Les enfants au loin, jouent toujours sur l'étang gelé. Holden lui est toujours assis sur le banc, les yeux pleins de larmes qu'il essuie avec son bras.
HOLDEN (RENIFLANT)
Et… tu sais? Tu sais ce qu'il y a de plus drôle?
A côté de lui, assis sur le banc, un homme d'une trentaine d'années, PASCAL prend des notes sur un cahier.
PASCAL
Non. Non, je sais pas.
HOLDEN
Le truc c'est qu'il n'y a jamais eu de Justine puisque c'est moi qui
l'ai inventée. Parce que j'suis tellement timide et maladroit avec les filles,
j'ai tellement peur qu'elles rient de moi, que j'préfére encore écrire ma propre
histoire. Bon c'est sûr, ça va certainement faire rire deux ou trois crétins.
Même des gens bien…
Holden regarde Pascal du coin de l'œil, ce dernier le rassure et l'encourage à continuer.
HOLDENLes deux hommes se lèvent et descendent tranquillement vers l'étang, comme s'ils reprenaient une promenade.
Pff… Toute façon je m'en fous.
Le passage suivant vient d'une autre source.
(** C1, amended.  For a manifest that parses as an object, after the
    rewrite step has ended normally the file of the manifest holds the
    text that [JSON.stringify] with an indentation of two spaces gives for
    an object whose [name] is the last component of the resolved target
    path, whose [version] is ["0.0.0"], whose [description] is the empty
    string, which has neither [keywords] nor [author], and in which every
    other key has the value it had with [null] in the place of every number
    that is not finite and [0] in the place of every negative zero; so the
    value it had when there is no such number in it.  The object itself
    has no such number: it is the value that its text is the text of. *)
Theorem manifest_rewrite_correct
    (rt : Runtime) (env : Env) (cwd : path) (providedPath : jstring)
    (w : World) (text : jstring) (props : list (jstring * value)) :
  let targetDir := path_resolve cwd [render_path cwd; providedPath] in
  let projectName := path_basename (path_resolve cwd [providedPath]) in
  let run := setup_package_json rt env targetDir projectName w in
  wf_path cwd ->
  fs w !! pkgPath targetDir = Some (File text) ->
  JSON_parse rt text = Some (VObj props) ->
  run.2 = Ret tt ->
  exists written,
    fs run.1 !! pkgPath targetDir
    = Some (File (json_text (Number_toString rt) [] (VObj written)))
    /\ json_written (VObj written) = VObj written
    /\ get_prop (js "name") written = Some (VStr (path_basename targetDir))
    /\ get_prop (js "version") written = Some (VStr (js "0.0.0"))
    /\ get_prop (js "description") written = Some (VStr [])
    /\ get_prop (js "keywords") written = None
    /\ get_prop (js "author") written = None
    /\ (forall key,
          key ∉ rewritten_keys ->
          get_prop key written = option_map json_written (get_prop key props))
    /\ (forall key v,
          key ∉ rewritten_keys ->
          get_prop key props = Some v ->
          json_written v = v ->
          get_prop key written = Some v).
Proof.
  intros targetDir projectName run Hcwd Hfile Hparse Hrun.
  apply outcome_eq, setup_package_json_Ret in Hrun
    as (text' & pkgJson & rewritten & Hread & Hparse' & Hrewrite & _ & Hfs).
  unfold pkgPath, path_join in *. rewrite lookup_node_snoc, Hfile in Hread.
  injection Hread as <-. rewrite Hparse in Hparse'. injection Hparse' as <-.
  destruct (rewrite_manifest_object projectName props)
    as (props' & Hrewrite' & Hname & Hversion & Hdescription & Hkeywords
        & Hauthor & Hrest).
  rewrite Hrewrite in Hrewrite'. injection Hrewrite' as ->.
  set (written :=
         List.map (fun kv : jstring * value => (kv.1, json_written kv.2)) props').
  assert (path_basename (path_resolve cwd [render_path cwd; providedPath])
          = projectName) as Hbase.
  { unfold projectName. by rewrite resolve_with_cwd. }
  assert (forall key, key ∉ rewritten_keys ->
            get_prop key written = option_map json_written (get_prop key props))
    as Hothers.
  { intros key Hkey. unfold written. by rewrite get_prop_written, Hrest. }
  exists written.
  split.
  { rewrite Hfs, lookup_insert_eq. do 2 f_equal.
    symmetry. apply (json_text_written _ (VObj props')). }
  split; [apply (json_written_idempotent (VObj props'))|].
  fold targetDir. unfold written at 1 2 3 4 5. rewrite !get_prop_written.
  rewrite Hname, Hversion, Hdescription, Hkeywords, Hauthor.
  unfold targetDir at 1. rewrite Hbase.
  do 5 (split; [reflexivity|]).
  split; [exact Hothers|].
  intros key v Hkey Hv Hexact. rewrite (Hothers key Hkey), Hv. cbn [option_map].
  by rewrite Hexact.
Qed.
(** * Collaborative canvas: the server-side collaboration core

  A shallow embedding of [server/VectorClock.js], [server/OperationLog.js]
  and [server/RoomManager.js], and the properties of the vector clock, the
  operation log and the room manager proved about it.

  Conventions of the embedding.
  - A JavaScript object used as a dictionary ([VectorClock.clock]) and the
    [Map]s of the room manager are finite maps ([gmap]) with string keys.
  - Methods that mutate [this] take the receiver and return the new
    receiver next to their result.
  - [Date.now()] and [Math.random()] are inputs of the method that reads
    them: a clock reading [now : Z] and the already formatted random suffix
    [nonce : string] (for [Math.random().toString(36).substr(2, 9)]).  The
    readings of [Date.now()] within one call are one reading.
  - A value that may be [null]/[undefined] is an [option].
  - The user objects of the room manager are shared between two maps and
    mutated in place; they live in a store and the maps hold addresses.
  - [Array.prototype.sort] is the stable insertion sort. *)

From stdpp Require Import gmap strings list fin_maps pretty.
From Stdlib Require Import ZArith Lia Sorted Permutation.

(** ** VectorClock *)

Module VectorClock.

(** [this.clock]: userId -> counter. *)
Abbreviation Clock := (gmap string Z).

(** [clock[userId] || 0]: a missing key and a stored zero both read 0. *)
Definition read (c : Clock) (userId : string) : Z :=
  default 0%Z (c !! userId).

(** [increment(userId)]; the returned snapshot [getClock()] is the new clock. *)
Definition increment (c : Clock) (userId : string) : Clock :=
  <[userId := (read c userId + 1)%Z]> c.

(** [update(remoteClock)]: the loop over [Object.entries(remoteClock)]. *)
Definition update (c : Clock) (remoteClock : option Clock) : Clock :=
  match remoteClock with
  | None => c
  | Some remote =>
      map_fold (fun userId timestamp acc =>
                  <[userId := Z.max (read acc userId) timestamp]> acc)
               c remote
  end.

Definition getClock (c : Clock) : Clock := c.

(** The union of the keys of both clocks, [new Set([...keys(A), ...keys(B)])]. *)
Definition allUsers (clockA clockB : Clock) : list string :=
  elements (dom clockA ∪ dom clockB).

(** One iteration of the loop of [compare] on the pair
    [(hasLess, hasGreater)]. *)
Definition compare_step (clockA clockB : Clock)
    (flags : bool * bool) (userId : string) : bool * bool :=
  let valueA := read clockA userId in
  let valueB := read clockB userId in
  (if (valueA <? valueB)%Z then true else flags.1,
   if (valueA >? valueB)%Z then true else flags.2).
Justine, c'est ma meilleure amie. La seule. Sûr que j'aurais dû la rencontrer.
HOLDEN
Tu crois que ça sera vraiment une héroïne
ma Justine?
PASCAL
Oui. En tout cas, moi je l'ai vue comme je te vois.
Holden sourit un peu tristement et lui prend son cahier des mains. Il le feuillette, en lit quelques lignes, survole les pages
HOLDEN
Tout est là oui.
Il lui rend le cahier.
HOLDEN
Tu crois qu'ils comprendront? Qu'ils sauront?
Pascal lui fait signe que oui
HOLDEN
Elle m'a écrit un poème tu sais. Quand tu feras
ton livre, ce serait bien qu'il finisse comme ça.
Je voudrais pas que tu marques le mot fin, tu
comprends?
Holden reprend la feuille de cahier arrachée et usée, glissée dans la poche arrière de son jean. Il s'assoit en tailleur par-terre, dans l'herbe. Pascal s'assoit à côté de lui. Il s'apprête à noter sur son cahier mais se ravise, ému, lorsqu'Holden se met à lire.
HOLDEN
La petite fille est morte, c'est encore l'hiver qui la porte. Elle se disait que son feu devenait froid. Elle se disait qu'elle finirait bien à vieillir. A toi qui me lis, mon ami je t'en prie, surtout ne m'enterre pas comme ça. Pense à celle qui s'est éteinte ici bas. Car tu le sais, je connais toutes tes souffrances. Je connais toutes tes peurs, tout tes pleurs. Je sais exactement ce que tu ressens.